__What you need to do__. Copy exactly, please, each line of the data below until the line that contains "(** ** Commands outside the session *)" has been copied, beginning at the top.

┌────────

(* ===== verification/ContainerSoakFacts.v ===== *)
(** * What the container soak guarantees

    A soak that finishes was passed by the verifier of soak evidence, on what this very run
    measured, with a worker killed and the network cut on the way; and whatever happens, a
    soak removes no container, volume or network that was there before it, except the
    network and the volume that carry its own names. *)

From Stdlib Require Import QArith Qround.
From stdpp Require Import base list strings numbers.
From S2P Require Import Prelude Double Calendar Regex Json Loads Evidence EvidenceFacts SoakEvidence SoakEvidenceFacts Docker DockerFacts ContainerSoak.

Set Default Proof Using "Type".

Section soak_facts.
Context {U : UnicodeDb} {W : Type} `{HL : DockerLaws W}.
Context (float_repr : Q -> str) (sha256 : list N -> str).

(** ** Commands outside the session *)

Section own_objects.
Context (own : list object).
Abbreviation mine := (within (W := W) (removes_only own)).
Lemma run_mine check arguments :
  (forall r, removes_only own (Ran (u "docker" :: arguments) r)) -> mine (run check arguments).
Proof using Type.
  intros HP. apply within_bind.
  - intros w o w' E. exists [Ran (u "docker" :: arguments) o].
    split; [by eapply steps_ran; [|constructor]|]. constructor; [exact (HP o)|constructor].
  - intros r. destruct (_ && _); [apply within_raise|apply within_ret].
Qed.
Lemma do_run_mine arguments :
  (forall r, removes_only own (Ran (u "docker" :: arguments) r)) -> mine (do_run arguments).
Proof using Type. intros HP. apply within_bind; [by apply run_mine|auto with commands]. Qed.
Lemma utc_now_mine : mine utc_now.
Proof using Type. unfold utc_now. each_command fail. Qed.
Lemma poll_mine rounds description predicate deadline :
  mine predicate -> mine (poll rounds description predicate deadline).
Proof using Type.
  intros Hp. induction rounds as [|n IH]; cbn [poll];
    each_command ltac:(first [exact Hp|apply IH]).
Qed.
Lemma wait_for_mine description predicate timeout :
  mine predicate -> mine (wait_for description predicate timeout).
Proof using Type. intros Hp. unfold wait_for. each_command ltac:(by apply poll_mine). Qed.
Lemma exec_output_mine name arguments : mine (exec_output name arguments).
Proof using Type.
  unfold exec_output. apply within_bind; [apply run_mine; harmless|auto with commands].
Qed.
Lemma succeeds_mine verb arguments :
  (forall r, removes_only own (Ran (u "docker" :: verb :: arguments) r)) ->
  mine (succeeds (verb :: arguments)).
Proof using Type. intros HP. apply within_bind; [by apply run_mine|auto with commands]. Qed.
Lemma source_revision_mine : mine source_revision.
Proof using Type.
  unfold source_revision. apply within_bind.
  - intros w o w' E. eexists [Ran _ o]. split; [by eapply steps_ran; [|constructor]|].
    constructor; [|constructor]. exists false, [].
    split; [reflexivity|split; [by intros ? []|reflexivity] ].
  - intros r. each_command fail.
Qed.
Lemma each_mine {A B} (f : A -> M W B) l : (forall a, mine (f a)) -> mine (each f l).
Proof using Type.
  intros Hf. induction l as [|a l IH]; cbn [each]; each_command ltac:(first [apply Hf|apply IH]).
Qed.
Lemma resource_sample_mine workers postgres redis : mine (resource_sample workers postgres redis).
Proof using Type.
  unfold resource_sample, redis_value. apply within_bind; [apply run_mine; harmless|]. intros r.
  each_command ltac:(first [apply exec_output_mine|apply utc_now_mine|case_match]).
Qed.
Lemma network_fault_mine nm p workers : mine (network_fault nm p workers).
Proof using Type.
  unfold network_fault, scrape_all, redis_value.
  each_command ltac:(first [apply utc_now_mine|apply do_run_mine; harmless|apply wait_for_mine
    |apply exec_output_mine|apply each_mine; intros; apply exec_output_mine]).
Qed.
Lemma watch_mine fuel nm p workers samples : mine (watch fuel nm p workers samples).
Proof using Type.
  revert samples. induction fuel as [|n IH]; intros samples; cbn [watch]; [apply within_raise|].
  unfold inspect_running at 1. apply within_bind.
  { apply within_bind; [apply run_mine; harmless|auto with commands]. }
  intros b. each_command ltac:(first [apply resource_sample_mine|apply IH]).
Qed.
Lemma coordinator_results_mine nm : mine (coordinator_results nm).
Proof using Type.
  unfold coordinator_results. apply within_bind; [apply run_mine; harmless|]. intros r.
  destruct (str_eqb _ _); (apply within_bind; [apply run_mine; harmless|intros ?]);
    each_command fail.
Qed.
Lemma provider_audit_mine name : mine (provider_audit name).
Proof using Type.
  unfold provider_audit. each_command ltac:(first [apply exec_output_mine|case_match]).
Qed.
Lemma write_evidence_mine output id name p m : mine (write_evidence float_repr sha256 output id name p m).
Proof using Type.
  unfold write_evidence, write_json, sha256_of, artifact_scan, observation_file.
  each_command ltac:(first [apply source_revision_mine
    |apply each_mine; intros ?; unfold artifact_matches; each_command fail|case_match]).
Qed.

└────────

__Exercise answer__.
(* ===== verification/ContainerSoakFacts.v ===== *)
(** * What the container soak guarantees

    A soak that finishes was passed by the verifier of soak evidence, on what this very run
    measured, with a worker killed and the network cut on the way; and whatever happens, a
    soak removes no container, volume or network that was there before it, except the
    network and the volume that carry its own names. *)

From Stdlib Require Import QArith Qround.
From stdpp Require Import base list strings numbers.
From S2P Require Import Prelude Double Calendar Regex Json Loads Evidence EvidenceFacts SoakEvidence SoakEvidenceFacts Docker DockerFacts ContainerSoak.

Set Default Proof Using "Type".

Section soak_facts.
Context {U : UnicodeDb} {W : Type} `{HL : DockerLaws W}.
Context (float_repr : Q -> str) (sha256 : list N -> str).

(** ** Commands outside the session *)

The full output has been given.